Records from a collection:
------------------------------------------------

(* ===== verification/CommandFacts.v ===== *)
(** * Commands: arguments and decoded replies

    The words a command is built of, with the numbers as decimal numerals; and
    the decoders on the representation of a reply tree in memory: parts of a
    tree, lists, maps and streams. *)

From Stdlib Require Import Strings.Byte String.
From stdpp Require Import gmap.
From S2P Require Import Prelude CLib Read Reply Tree Printf Format FormatFacts Network Pipeline Slots.
From S2P Require Import StdString ClusterText ClusterTextFacts ClusterNodes Driver RedisClient Decoders.
From S2P Require Import Commands Collections.

(** ** Arguments *)

(** The words of an argument, and the numbers in it. *)
Definition arg_words (x : arg) : list bytes :=
  match x with
  | Str s => [s]
  | I32 n | U32 n | I64 n => [dec n]
  | Strs l => l
  | Pairs l => flat_map (fun p => [p.1; p.2]) l
  | Scores l reverse => flat_map (fun p => if reverse : bool then [dec p.2; p.1] else [p.1; dec p.2]) l
  | FVPairs l => flat_map (fun p => [field p; value p]) l
  end.
Definition arg_numbers (x : arg) : list Z :=
  match x with I32 n | U32 n | I64 n => [n] | Scores l _ => l.*2 | _ => [] end.
Definition arg_ok (x : arg) : Prop := Forall (fun n => LLONG_MIN <= n <= LLONG_MAX) (arg_numbers x).

Definition words_of (name : bytes) (l : list arg) : list bytes := name :: flat_map arg_words l.

(** More words at the end. *)
Definition more (w : list bytes) (a : CommandArgs) : CommandArgs :=
  Args (a_key a) (a_command a) (a_args a ++ w) (a_argc a) (a_argv a) (a_argvlen a).

Lemma more_nil a : more [] a = a.
Proof. destruct a. unfold more. simpl. by rewrite app_nil_r. Qed.
Lemma more_app w w' a : more w' (more w a) = more (w ++ w') a.
Proof. unfold more. simpl. by rewrite app_assoc. Qed.

Lemma add_args_more l a : add_args l a = more l a.
Proof.
  revert a. induction l as [|x l IH]; intros a; [by rewrite more_nil|].
  change (add_args (x :: l) a) with (add_args l (more [x] a)). by rewrite IH, more_app.
Qed.

Lemma add_pairs_more l a : add_args_pairs l a = more (flat_map (fun p => [p.1; p.2]) l) a.
Proof.
  revert a. induction l as [|[k v] l IH]; intros a; [by rewrite more_nil|].
  change (add_args_pairs ((k, v) :: l) a) with (add_args_pairs l (more [v] (more [k] a))).
  by rewrite IH, !more_app.
Qed.

Lemma add_scores_more l reverse a : Forall (fun n => LLONG_MIN <= n <= LLONG_MAX) l.*2 ->
  add_args_scores l reverse a
  = Some (more (flat_map (fun p => if reverse : bool then [dec p.2; p.1] else [p.1; dec p.2]) l) a).
Proof.
  revert a. induction l as [|[k v] l IH]; intros a Hl; [by rewrite more_nil|].
  apply Forall_cons in Hl as [Hv Hl]. cbn [add_args_scores]. unfold add_arg_i64.
  rewrite int2string_dec by done. cbn [mbind option_bind].
  destruct reverse; cbn [negb mbind option_bind flat_map fst snd app]; rewrite IH by done; f_equal;
    exact (eq_trans (f_equal (more _) (more_app [_] [_] a)) (more_app [_; _] _ a)).
Qed.

Lemma put_arg_more x a : arg_ok x -> put_arg x a = Some (more (arg_words x) a).
Proof.
  destruct x as [s|n|n|n|l|l|l reverse|l]; intros Hx; cbn [put_arg arg_words]; try done.
  1-3: apply Forall_inv in Hx; unfold add_arg_i32, add_arg_u32, add_arg_i64, int2string_i32, int2string_u32;
    by rewrite int2string_dec.
  - by rewrite add_args_more.
  - by rewrite add_pairs_more.
  - by apply add_scores_more.
  - rewrite add_pairs_more. do 2 f_equal. clear Hx. induction l as [|p l IH]; [done|]. cbn [fmap list_fmap flat_map fst snd]. by f_equal; f_equal.
Qed.

Lemma put_args_more l a : Forall arg_ok l -> put_args l a = Some (more (flat_map arg_words l) a).
Proof.
  revert a. induction l as [|x l IH]; intros a Hl; [by rewrite more_nil|].
  apply Forall_cons in Hl as [Hx Hl]. cbn [put_args]. rewrite put_arg_more by done.
  cbn [mbind option_bind]. rewrite IH by done. by rewrite more_app.
Qed.

(** What [redis_command] is given. *)
Definition ready (key : option bytes) (words : list bytes) : CommandArgs :=
  Args (default [] key) (hd [] words) words (zlen words) ((fun w => w ++ [NUL]) <$> words) (zlen <$> words).

Lemma build_ready key name l : Forall arg_ok l -> zlen (words_of name l) <= INT_MAX ->
  build key name l = Some (ready key (words_of name l)).
Proof.
  intros Hl Hn. unfold build, unfinished. rewrite put_args_more by (constructor; [by constructor|done]).
  cbn [fmap option_fmap option_map]. unfold final, ready, more. rewrite s32_small.
  - by destruct key.
  - pose proof (zlen_nonneg (words_of name l)). destruct key; simpl; unfold words_of in *; simpl in *; width_lia.
Qed.

(** The words are what hiredis takes from the vectors. *)
Lemma nul_args_loop f j (args : list bytes) :
  (length args - j < f)%nat ->
  args_loop f (Z.of_nat j) (zlen args) ((fun w => w ++ [NUL]) <$> args) (Some (zlen <$> args)) = Some (drop j args).
Proof.
  revert j. induction f as [|f IH]; intros j Hf; [lia|]. cbn [args_loop].
  destruct (Z.ltb_spec (Z.of_nat j) (zlen args)) as [Hj|Hj].
  2: { rewrite drop_ge; [done|]. unfold zlen in Hj. lia. }
  destruct (lookup_lt_is_Some_2 args j) as [x Hx]; [unfold zlen in Hj; lia|].
  assert (forall A (l : list A) y, l !! j = Some y -> zget l (Z.of_nat j) = Some y) as Hz.
  { intros A l y Hy. unfold zget. by rewrite (proj2 (Z.leb_le 0 _)), Nat2Z.id by lia. }
  unfold arg_text. rewrite (Hz _ _ (x ++ [NUL])) by (by rewrite list_lookup_fmap, Hx). cbn [mbind option_bind].
  rewrite (Hz _ _ (zlen x)) by (by rewrite list_lookup_fmap, Hx). cbn [mbind option_bind].
  rewrite (zread_app x [NUL] 0 (zlen x) x) by apply zread_all. cbn [mbind option_bind].
  replace (Z.of_nat j + 1) with (Z.of_nat (S j)) by lia. rewrite IH by (apply lookup_lt_Some in Hx; lia).
  simpl. by rewrite (drop_S _ _ _ Hx).
Qed.

Lemma ready_texts key words :
  arg_texts (a_argc (ready key words)) (a_argv (ready key words)) (Some (a_argvlen (ready key words))) = Some words.
Proof. apply (nul_args_loop _ 0). cbn [a_argc ready]. unfold zlen. lia. Qed.

(** ** Trees in memory *)

Section trees.
Context {fl : FloatLib} {bld : Build}.
Variable rd : nat -> option redisReply.

(** [r] is the root of a tree whose cells can be read. *)
Definition shows (r : redisReply) (t : reply) : Prop :=
  exists lo, r = root_cell lo t /\ forall l c, cells lo t !! l = Some c -> rd l = Some c.

Lemma cells_list_at ts i t lo : ts !! i = Some t ->
  exists lo', offsets lo ts !! i = Some lo' /\ forall l c, cells lo' t !! l = Some c -> cells_list lo ts !! l = Some c.
Proof.
  revert i lo. induction ts as [|u ts IH]; intros [|i] lo Hi; simplify_eq/=.
  - exists lo. split; [done|]. intros l c Hc. rewrite lookup_union, Hc. by destruct (cells_list _ _ !! l).
  - destruct (IH i (lo + nodes u)%nat Hi) as (lo' & E & Hc). exists lo'. split; [done|].
    intros l c Hl. rewrite lookup_union_r; [by apply Hc|]. apply cells_range.
    assert (is_Some (cells_list (lo + nodes u) ts !! l)) as Hs by (eexists; by apply Hc).
    right. destruct (decide (lo + nodes u <= l)%nat); [done|].
    rewrite cells_list_outside in Hs by lia. by destruct Hs.
Qed.
Section client.
Context {dm : DataModel} {fl : FloatLib} {W : Type} {drv : Driver W} {um : UnorderedMap} {bld : Build}.

#[local] Abbreviation keeps := (keeps (W := W)).

(** ** The functions, from the smallest *)

Lemma node_keeps r : keeps (the_node r).
Proof. unfold the_node. keep. Qed.
#[local] Hint Resolve node_keeps : keeps.
Lemma upd_node_keeps r f : keeps (upd_node r f).
Proof. unfold upd_node. keep. Qed.
Lemma close_context_keeps n : keeps (close_context n).
Proof. unfold close_context. keep. Qed.
#[local] Hint Resolve upd_node_keeps close_context_keeps : keeps.
Lemma close_keeps r : keeps (close r).
Proof. unfold close. keep. Qed.
Lemma close_all_keeps l : keeps (close_all l).
Proof. induction l as [|[]]; simpl; keep; done. Qed.
#[local] Hint Resolve close_keeps close_all_keeps : keeps.
Lemma delete_master_keeps m : keeps (delete_master m).
Proof. unfold delete_master. keep. Qed.
Lemma free_helper_keeps o : keeps (free_helper o).
Proof. unfold free_helper. keep. Qed.
#[local] Hint Resolve delete_master_keeps free_helper_keeps : keeps.

Lemma expect_ok_keeps ctx format ap code failed : keeps (expect_ok ctx format ap code failed).
Proof. unfold expect_ok. keep. Qed.
Lemma open_context_keeps node : keeps (open_context node).
Proof. unfold open_context. keep. Qed.
#[local] Hint Resolve expect_ok_keeps open_context_keeps : keeps.
Lemma connect_keeps node readonly : keeps (connect_redis_node node readonly).
Proof. unfold connect_redis_node. keep. Qed.
#[local] Hint Resolve connect_keeps : keeps.

Lemma nodes_string_keeps n : keeps (update_nodes_string n).
Proof. unfold update_nodes_string. keep. Qed.
Lemma update_slots_keeps n : keeps (update_slots n).
Proof. unfold update_slots. keep. Qed.
Lemma add_master_keeps n : keeps (add_master_node n).
Proof. unfold add_master_node. keep. Qed.
#[local] Hint Resolve nodes_string_keeps update_slots_keeps add_master_keeps : keeps.
Lemma init_master_loop_keeps many infos : forall k l, keeps (init_master_loop many infos k l).
Proof. induction infos; intros; simpl; keep; auto. Qed.
#[local] Hint Resolve init_master_loop_keeps : keeps.
Lemma init_master_keeps infos : keeps (init_master_nodes infos).
Proof. unfold init_master_nodes. keep. Qed.
Lemma add_replica_keeps m r : keeps (add_replica_node m r).
Proof. unfold add_replica_node. keep. Qed.
#[local] Hint Resolve init_master_keeps add_replica_keeps : keeps.
Lemma init_replica_keeps infos : keeps (init_replica_nodes infos).
Proof. induction infos; simpl; keep; done. Qed.
Lemma list_cluster_keeps ctx : keeps (list_cluster_nodes ctx).
Proof. unfold list_cluster_nodes. keep. Qed.
Lemma close_masters_keeps l : keeps (close_masters l).
Proof. induction l as [|[]]; simpl; keep; done. Qed.
#[local] Hint Resolve init_replica_keeps list_cluster_keeps close_masters_keeps : keeps.
Lemma clear_all_keeps : keeps clear_all_master_nodes.
Proof. unfold clear_all_master_nodes. keep. Qed.
Lemma clear_invalid_loop_keeps l valid : keeps (clear_invalid_loop l valid).
Proof. induction l as [|[]]; simpl; keep; done. Qed.
#[local] Hint Resolve clear_all_keeps clear_invalid_loop_keeps : keeps.
Lemma clear_invalid_keeps valid : keeps (clear_invalid_master_nodes valid).
Proof. unfold clear_invalid_master_nodes. keep. Qed.
Lemma update_master_loop_keeps many infos : forall v l, keeps (update_master_loop many infos v l).
Proof. induction infos; intros; simpl; keep; auto. Qed.
#[local] Hint Resolve clear_invalid_keeps update_master_loop_keeps : keeps.
Lemma clear_and_update_keeps infos : keeps (clear_and_update_master_nodes infos).
Proof. unfold clear_and_update_master_nodes. keep. Qed.
#[local] Hint Resolve clear_and_update_keeps : keeps.
Lemma refresh_loop_keeps nodes e : keeps (refresh_loop nodes e).
Proof. induction nodes; simpl; keep; done. Qed.
#[local] Hint Resolve refresh_loop_keeps : keeps.
Lemma refresh_keeps e : keeps (refresh_master_node_table e).
Proof. unfold refresh_master_node_table. keep. Qed.
Lemma get_random_keeps : keeps get_random.
Proof. unfold get_random. keep. Qed.
#[local] Hint Resolve refresh_keeps get_random_keeps : keeps.
Lemma init_cluster_loop_keeps n : forall seed, keeps (init_cluster_loop n seed).
Proof. induction n; intros; cbn [init_cluster_loop]; keep; auto. Qed.
#[local] Hint Resolve init_cluster_loop_keeps : keeps.
Lemma init_cluster_keeps : keeps init_cluster.
Proof. unfold init_cluster. keep. Qed.
#[local] Hint Resolve init_cluster_keeps : keeps.
Lemma shows_ctext r t : shows rd r t -> ctext r = tree_text t.
Proof. intros (lo & -> & _). by destruct t; try done; unfold ctext; simpl; rewrite cstr_ended. Qed.

Lemma shows_number r t : shows rd r t -> rp_integer r = tree_number t.
Proof. intros (lo & -> & _). by destruct t as [| | | |[]|]. Qed.

Lemma elements_of_texts r ty ts l : shows rd r (RAgg ty (zlen ts) ts) -> mapM tree_text ts = Some l ->
  elements_of 1 r (fun i => e ← element_at rd r i; ctext e) = Some l.
Proof.
  intros Hr Hl%mapM_Some. destruct (shows_elements _ _ _ _ _ Hr) as [He _].
  apply elements_of_spec; [done|rewrite He; unfold zlen; apply Forall2_length in Hl; lia|].
  intros k x Hk. destruct (Forall2_lookup_r _ _ _ _ _ Hl Hk) as (t & Ht & Et). rewrite Z.mul_1_l.
  destruct (shows_element _ _ _ _ _ _ Hr Ht) as (r' & -> & Hr'). cbn [mbind option_bind]. by rewrite (shows_ctext _ _ Hr').
Qed.

Lemma tree_pairs_lookup ts l : tree_pairs ts = Some l -> zlen ts = 2 * zlen l /\
  forall k p, l !! k = Some p -> exists a b, ts !! (2 * k)%nat = Some a /\ ts !! (2 * k + 1)%nat = Some b /\
    tree_text a = Some p.1 /\ tree_text b = Some p.2.
Proof.
  revert l. induction ts as [ts IH] using (induction_ltof1 _ length). destruct ts as [|a [|b ts]]; intros l E; cbn [tree_pairs] in E; [..|].
  - by injection E as <-.
  - done.
  - destruct (tree_text a) as [ta|] eqn:Ea, (tree_text b) as [tb|] eqn:Eb; try done. cbn [mbind option_bind] in E.
    destruct (tree_pairs ts) as [l'|] eqn:El; [|done]. injection E as <-.
    destruct (IH ts ltac:(unfold ltof; simpl; lia) l' El) as [Hn Hl]. split; [rewrite !zlen_cons; lia|].
    intros [|k] p Hk; simplify_eq/=; [by exists a, b|]. destruct (Hl k p Hk) as (a' & b' & Ha & Hb & H). exists a', b'.
    rewrite <- Ha, <- Hb. split_and!; [|..|apply H|apply H].
    + by replace (k + S (k + 0))%nat with (S (2 * k)) by lia.
    + by replace (k + S (k + 0) + 1)%nat with (S (2 * k + 1)) by lia.
Qed.

Lemma elements_of_pair_texts r ty ts l : shows rd r (RAgg ty (zlen ts) ts) -> tree_pairs ts = Some l ->
  elements_of 2 r (fun i => f ← element_at rd r i; f ← ctext f; v ← element_at rd r (i + 1); v ← ctext v; Some (f, v))
    = Some l.
Proof.
  intros Hr [Hn Hl]%tree_pairs_lookup. destruct (shows_elements _ _ _ _ _ Hr) as [He _].
  apply elements_of_spec; [done|by rewrite He|].
  intros k [p q] Hk. destruct (Hl k _ Hk) as (a & b & Ha & Hb & Ea & Eb).
  destruct (shows_element _ _ _ _ _ _ Hr Ha) as (r1 & F1 & H1). destruct (shows_element _ _ _ _ _ _ Hr Hb) as (r2 & F2 & H2).
  replace (2 * Z.of_nat k) with (Z.of_nat (2 * k)) by lia. replace (Z.of_nat (2 * k) + 1) with (Z.of_nat (2 * k + 1)) by lia.
  rewrite F1, F2. cbn [mbind option_bind]. by rewrite (shows_ctext _ _ H1), (shows_ctext _ _ H2), Ea, Eb.
Qed.

(** A decoder does what a method means. *)
Definition decodes {A} (decode : conn_decoder A) (val0 : A) (f : answer_of A) : Prop :=
  forall r t b x e, wf_reply 8 t -> shows rd r t -> rp_type r <> REDIS_REPLY_ERROR -> f t = Some (b, x, e) ->
  exists e', decode rd r val0 = Some (b, x, e') /\ e = default ERR_NO_ERROR e'.

Lemma decodes_integer w f val0 : (forall v, f v = uw w v) -> decodes (the_integer w) val0 (a_number f).
Proof.
  intros Hf r t b x e _ Hr _ E. injection E as <- <- <-. exists None. unfold the_integer. by rewrite (shows_number _ _ Hr), Hf.
Qed.

Lemma shows_str r t : shows rd r t -> cstr <$> rp_str r = tree_text t.
Proof. intros Hr. rewrite <- (shows_ctext _ _ Hr). done. Qed.

Lemma decodes_popped val0 : decodes popped val0 a_pop.
Proof.
  intros r t b x e _ Hr _ E. unfold popped. pose proof (shows_str _ _ Hr) as Es. unfold a_pop in E. rewrite <- Es in E.
  destruct (rp_str r); injection E as <- <- <-; eauto.
Qed.

(** Only nil has the type of nil. *)
Lemma shows_nil r t : wf_reply 8 t -> shows rd r t -> is_nil r = match t with RNil => true | _ => false end.
Proof.
  intros Hw Hr. rewrite (shows_type _ _ _ Hr). destruct t as [ty s| | | | |ty n ts]; try done.
  - destruct Hw as [Hty _]. by destruct (Z.eqb_spec ty REDIS_REPLY_NIL) as [->|].
  - apply wf_agg in Hw as (? & _ & Hty & _). by destruct (Z.eqb_spec ty REDIS_REPLY_NIL) as [->|].
Qed.

Lemma decodes_value on_nil e0 val0 : decodes (string_or_nil on_nil e0) val0 (a_value (on_nil val0) e0).
Proof.
  intros r t b x e Hw Hr _ E. unfold string_or_nil. rewrite (shows_nil _ _ Hw Hr), (shows_ctext _ _ Hr).
  destruct t; try (injection E as <- <- <-; eauto); simpl in E |- *; simplify_eq; eauto.
Qed.

Lemma shows_integer_type r t : wf_reply 8 t -> shows rd r t ->
  rp_type r =? REDIS_REPLY_INTEGER = match t with RInt _ => true | _ => false end.
Proof.
  intros Hw (lo & -> & _). destruct t as [ty s| | | | |ty n ts]; try done; cbn [root_cell rp_type agg_cell].
  - destruct Hw as [Hty _]. by destruct (Z.eqb_spec ty REDIS_REPLY_INTEGER) as [->|].
  - apply wf_agg in Hw as (? & _ & Hty & _). by destruct (Z.eqb_spec ty REDIS_REPLY_INTEGER) as [->|].
Qed.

------------------------------------------------

• **Requirement**:
In the entries above, find the line with "build key name" and the line with "rewrite drop_ge; [done|].", then restate word for word both of them and every line between, with nothing more.

• **Final answer**:
  build key name l = Some (ready key (words_of name l)).
Proof.
  intros Hl Hn. unfold build, unfinished. rewrite put_args_more by (constructor; [by constructor|done]).
  cbn [fmap option_fmap option_map]. unfold final, ready, more. rewrite s32_small.
  - by destruct key.
  - pose proof (zlen_nonneg (words_of name l)). destruct key; simpl; unfold words_of in *; simpl in *; width_lia.
Qed.

(** The words are what hiredis takes from the vectors. *)
Lemma nul_args_loop f j (args : list bytes) :
  (length args - j < f)%nat ->
  args_loop f (Z.of_nat j) (zlen args) ((fun w => w ++ [NUL]) <$> args) (Some (zlen <$> args)) = Some (drop j args).
Proof.
  revert j. induction f as [|f IH]; intros j Hf; [lia|]. cbn [args_loop].
  destruct (Z.ltb_spec (Z.of_nat j) (zlen args)) as [Hj|Hj].
  2: { rewrite drop_ge; [done|]. unfold zlen in Hj. lia. }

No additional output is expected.